The establishment of in vivo and in vitro models for myoclonus dystonia

Abstract

Myoclonus dystonia (DYT11, OMIM 159900) (MD) is a movement disorder characterized by bilateral alcohol responsive myoclonic jerks often seen in combination with dystonia. MD is inherited as an autosomal dominant trait with reduced penetrance upon maternal transmission. Patients with this disorder are not diminished in their intellectual capacity and have a normal life span. In 2001, mutations in the epsilon-sarcoglycan gene on human chromosome 7q21 were implicated in causing this disorder.
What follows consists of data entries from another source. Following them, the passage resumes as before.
Lemma step_priv i : okp i -> sound (commkit_step ops ioPattern maxNumRetries i).
Proof.
  intros Hi c.
  assert (H1 : sound (recvdata_case ops maxNumRetries i)).
  { unfold recvdata_case. destruct (recvData ops) eqn:E; [by apply recvdata_priv|by apply cleanup_priv]. }
  assert (H2 : sound (recvheader_case ops maxNumRetries i)).
  { unfold recvheader_case. destruct (recvHeader ops) eqn:E; [by apply recvheader_priv|done]. }
  assert (H3 : sound (senddata_case ops maxNumRetries i)).
  { unfold senddata_case. destruct (sendData ops) eqn:E; [by apply senddata_priv|done]. }
  unfold commkit_step. destruct (is_state i CommKitState_PREPARE).
  { apply cpost_bind. eapply cpost_mono; [|by apply prepare_priv_ok]. intros [r i'] c' Hi'.
    destruct (negb r); [by apply cpost_ret|by apply sendheader_priv]. }
  destruct (is_state i CommKitState_SENDHEADER); [by apply sendheader_priv|].
  do 3 (destruct (is_state i _); [done|]).
  destruct (is_state i _); [by apply cleanup_priv|].
  destruct (is_state i _).
  { apply cpost_bind, cpost_bind, cpost_env. intros w. apply cpost_bind.
    apply (cpost_mono _ _ (fun i' _ => okp i')).
    - intros i' c' Hi'. apply cpost_bind. eapply cpost_mono; [|apply cpost_true]. intros _ c2 _.
      apply cpost_bind, cpost_upd, cpost_ret. by apply cleanup_priv.
    - destruct (fst _); [by apply cpost_ret|]. apply cpost_bind, cpost_lift. intros n _.
      apply cpost_bind, cpost_env. intros w2. destruct (negb _); [by apply cpost_ret|].
      destruct (_ =? _); by apply cpost_ret. }
  destruct (_ || _); [by apply cpost_ret|]. by intros s _.
Qed.
(* ===== verification/CommKitLive.v ===== *)
(** * The communication state machine: properties of whole runs

    Over the invariant of [CommKitInv]: what a round keeps, what a run of
    [FhgfsOpsCommkit_communicate] gives back, that a fatal signal ends it, and the
    one way it can reach [BUG()]. *)

From stdpp Require Import gmap.
From S2P Require Import Prelude Serialization RBTree StripePattern.
From S2P Require Import TargetStateStore MirrorBuddyGroupMapper NetMessage CommKit CommKitInv.

(** ** A fatal signal

    Once a fatal signal is pending, every target moves down this order. *)

Definition rank {P} (i : CommKitTargetInfo P) : nat :=
  if is_state i CommKitState_RETRYWAIT then 5
  else if is_state i CommKitState_PREPARE || is_state i CommKitState_SENDHEADER then 4
  else if is_state i CommKitState_SOCKETINVALIDATE then 2
  else if is_state i CommKitState_CLEANUP then 1
  else if is_state i CommKitState_DONE then 0
  else 3.

Definition total {P} (l : list (CommKitTargetInfo P)) : nat := sum_list_with rank l.

(** The targets that move in any case: neither waiting for resources nor ended. *)
Definition moving {P} (i : CommKitTargetInfo P) : Prop :=
  ~ terminal i /\ ci_state i <> CommKitState_PREPARE.

Definition goes_down {P} (i : CommKitTargetInfo P) (c : CommKitContext) (i' : CommKitTargetInfo P) : Prop :=
  ~ crashed i' /\
  ((rank i' < rank i)%nat \/
   (rank i' = rank i /\ ci_state i = CommKitState_PREPARE /\ numAcquiredConns c <> 0)).

(** ** The end of a run *)

Section Ends.
Context {P : Type}.
Implicit Types (l : list (CommKitTargetInfo P)).

Definition all_done l : Prop := Forall (fun i => ci_state i = CommKitState_DONE) l.

Lemma all_done_count l : all_done l -> count CommKitState_DONE l = Z.of_nat (length l).
Proof.
  unfold all_done. induction 1 as [|i l Ht _ IH]; [done|]. rewrite count_cons, is_state_true, IH by done.
  cbn [length]. lia.
Qed.

Lemma lequiv_empty (L : Ledger) : lequiv L lempty -> L = lempty.
Proof.
  destruct L as [cs ns b]. intros (E1 & E2 & E3); simpl in *.
  apply Permutation_nil_r in E1, E2. by rewrite E1, E2, E3.
Qed.

Lemma all_done_empty mx l c L : inv mx l c L -> all_done l -> L = lempty.
Proof.
  intros [H1 H2 _ _ _ _ _ _ _] Hd. apply lequiv_empty. rewrite terminal_empty in H2; try done.
  eapply Forall_impl; [exact Hd|]. intros i E. by right.
Qed.

Lemma total_zero l : Forall info_ok l -> total l = 0%nat -> all_done l.
Proof.
  unfold total, all_done. induction 1 as [|i l Hi _ IH]; intros E; [constructor|].
  cbn [sum_list_with] in E. constructor; [|apply IH; lia].
  assert (E0 : rank i = 0%nat) by lia. unfold rank, is_state in E0.
  destruct (ci_state i =? CommKitState_RETRYWAIT); [done|].
  destruct (_ || _); [done|]. do 2 (destruct (ci_state i =? _); [done|]).
  by destruct (Z.eqb_spec (ci_state i) CommKitState_DONE).
Qed.

Lemma total_le l : (total l <= 5 * length l)%nat.
Proof.
  unfold total. induction l as [|i l IH]; [done|]. cbn [sum_list_with length].
  assert ((rank i <= 5)%nat) by (unfold rank; repeat case_match; lia). lia.
Qed.

(** A call starts with targets set up by [commkit_initTargetInfo]. *)
Definition fresh (i : CommKitTargetInfo P) : Prop :=
  ci_state i = CommKitState_PREPARE /\ ci_node i = None /\ ci_headerBuffer i = None.

Lemma fresh_count l st : Forall fresh l -> st <> CommKitState_PREPARE -> count st l = 0.
Proof.
  induction 1 as [|i l (E & _) _ IH]; intros Hst; [done|]. rewrite count_cons, is_state_false, IH by congruence.
  done.
Qed.

Lemma fresh_inv mx l : 0 <= mx -> Forall fresh l -> inv mx l ctx_init lempty.
Proof.
  intros Hmx Hf. assert (Hi : Forall idle l).
  { eapply Forall_impl; [exact Hf|]. intros i (? & ? & ?). split; [by left|done]. }
  split; rewrite ?fresh_count by done; try done.
  - eapply Forall_impl; [exact Hi|]. by left.
  - by rewrite idle_empty.
  - unfold num_waiters; cbn. lia.
  - cbn. lia.
Qed.

Lemma fresh_sound l : Forall fresh l -> Forall (fun i => ~ crashed i) l.
Proof. intros Hf. eapply Forall_impl; [exact Hf|]. intros i (E & _). unfold crashed. by rewrite E. Qed.
End Ends.

Section Signal.
Context {W : Type} `{!CommEnv W, !CommEnvLaws W} {P : Type} (ops : CommKitContextOps (W := W) P).
Context (ok : P -> Prop) `{!KitOps ok ops} (ioPattern : option Z) (maxNumRetries : Z).
Context (Hsig : forall w : W, fst (fatal_signal_pending w) = true).
Notation Info := (CommKitTargetInfo P).
Implicit Types (i : Info) (l : list Info) (c : CommKitContext).

Definition in_state (st : Z) : Info -> CommKitContext -> Prop := fun i' _ => ci_state i' = st.

Lemma sig_cleanup i c :
  cpost (W := W) (__commkit_cleanup_generic ops maxNumRetries i) c (in_state CommKitState_DONE).
Proof.
  apply cpost_bind. eapply cpost_mono; [|apply cpost_true]. intros _ c1 _.
  apply cpost_bind. eapply cpost_mono; [|apply cpost_true]. intros _ c2 _.
  apply cpost_bind. eapply cpost_mono; [|apply cpost_true]. intros i1 c3 _. cbv zeta.
  destruct (_ || _); [apply cpost_bind, cpost_env; intros w; rewrite Hsig|];
    by apply cpost_bind, cpost_upd, cpost_ret.
Qed.

Lemma sig_prepare_io i ev c :
  cpost (W := W) (__commkit_prepare_io i ev) c
    (fun r _ => r = (false, set_state i CommKitState_SOCKETINVALIDATE)).
Proof. apply cpost_bind, cpost_env. intros w. rewrite Hsig. by apply cpost_bind, cpost_ret, cpost_ret. Qed.

Lemma sig_recvdata_case i c :
  cpost (W := W) (recvdata_case ops maxNumRetries i) c (fun i' _ =>
    ci_state i' = CommKitState_SOCKETINVALIDATE \/ ci_state i' = CommKitState_DONE).
Proof.
  unfold recvdata_case. destruct (recvData ops) as [f|].
  - apply cpost_bind. eapply cpost_mono; [|apply sig_prepare_io]. intros ? ? ->. cbn [negb].
    apply cpost_ret. by left.
  - eapply cpost_mono; [|apply sig_cleanup]. by right.
Qed.

Lemma sig_recvheader_case i c :
  cpost (W := W) (recvheader_case ops maxNumRetries i) c (fun i' _ =>
    ci_state i' = CommKitState_SOCKETINVALIDATE \/ ci_state i' = CommKitState_DONE).
Proof.
  unfold recvheader_case. destruct (recvHeader ops) as [f|]; [|apply sig_recvdata_case].
  apply cpost_bind. eapply cpost_mono; [|apply sig_prepare_io]. intros ? ? ->. cbn [negb].
  apply cpost_ret. by left.
Qed.

Lemma sig_senddata_case i c :
  cpost (W := W) (senddata_case ops maxNumRetries i) c (fun i' _ =>
    ci_state i' = CommKitState_SOCKETINVALIDATE \/ ci_state i' = CommKitState_DONE).
Proof.
  unfold senddata_case. destruct (sendData ops) as [f|]; [|apply sig_recvheader_case].
  apply cpost_bind. eapply cpost_mono; [|apply sig_prepare_io]. intros ? ? ->. cbn [negb].
  apply cpost_ret. by left.
Qed.

Lemma sendheader_states i c :
  cpost (W := W) (sendheader_case ops i) c (fun i' _ =>
    ci_state i' = CommKitState_SOCKETINVALIDATE \/ ci_state i' = CommKitState_SENDDATA).
Proof.
  apply cpost_bind. apply (cpost_mono _ _ (fun i' _ =>
    ci_state i' = CommKitState_SOCKETINVALIDATE \/ ci_state i' = CommKitState_SENDDATA)).
  - intros i' c' E. apply cpost_bind. eapply cpost_mono; [|apply cpost_true]. intros _ c2 _.
    by apply cpost_ret.
  - do 3 (apply cpost_bind, cpost_lift; intros ? _). apply cpost_bind, cpost_env. intros w.
    destruct (negb _); apply cpost_ret; [by left|by right].
Qed.

(** A target that is prepared gets a connection, fails, or waits for resources that
    other targets of this call hold. *)
Definition prepared c : bool * Info -> CommKitContext -> Prop := fun '(ok, i') _ =>
  ok = true \/ ci_state i' = CommKitState_CLEANUP \/
  (ci_state i' = CommKitState_PREPARE /\ numAcquiredConns c <> 0).

Lemma prepare_error_states i c c' :
  ci_state i = CommKitState_CLEANUP \/ ci_state i = CommKitState_PREPARE /\ numAcquiredConns c <> 0 ->
  cpost (W := W) (prepare_error i) c' (prepared c).
Proof.
  intros HE. apply cpost_bind, cpost_keeps; [apply keeps_free|]. intros []. apply cpost_ret. by right.
Qed.

Lemma prepare_cleanup_states i c c' : cpost (W := W) (prepare_cleanup i) c' (prepared c).
Proof. apply cpost_ret. right. by left. Qed.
Our laboratory identified a 2nd locus on chromosome 18p11 that co-segregates with this disorder, however, a disease causing mutation has not been identified. To establish the function of epsilon-sarcoglycan within the mammalian brain, I generated a conditional knock-out (CKO) mouse of Sgce and utilized bacterial recombineering to generate a cassette that contained a "floxed" exon 1 of epsilon-sarcoglycan. ES cells that had correctly incorporated the CKO targeting cassette were selected and used to generate 3 chimeric male mice by blastocyst injection or morula aggregation. Once germline transmission of the CKO allele has been established, these mice will be bred to Cre expressing mice to generate an sgcenull, and recapitulate the phenotype of MD patients. In addition, I also developed an in vitro model of MD using RNAi directed against epsilon-sarcoglycan in the mouse neuroblastoma cell line, N1E-115. Silencing of epsilon-sarcoglycan in this cell line resulted in a decrease in the neuronal nitric oxide synthase (nNos) and an increase in cell proliferation. This data will provide insight and direction during the characterization of the sgcenull mice.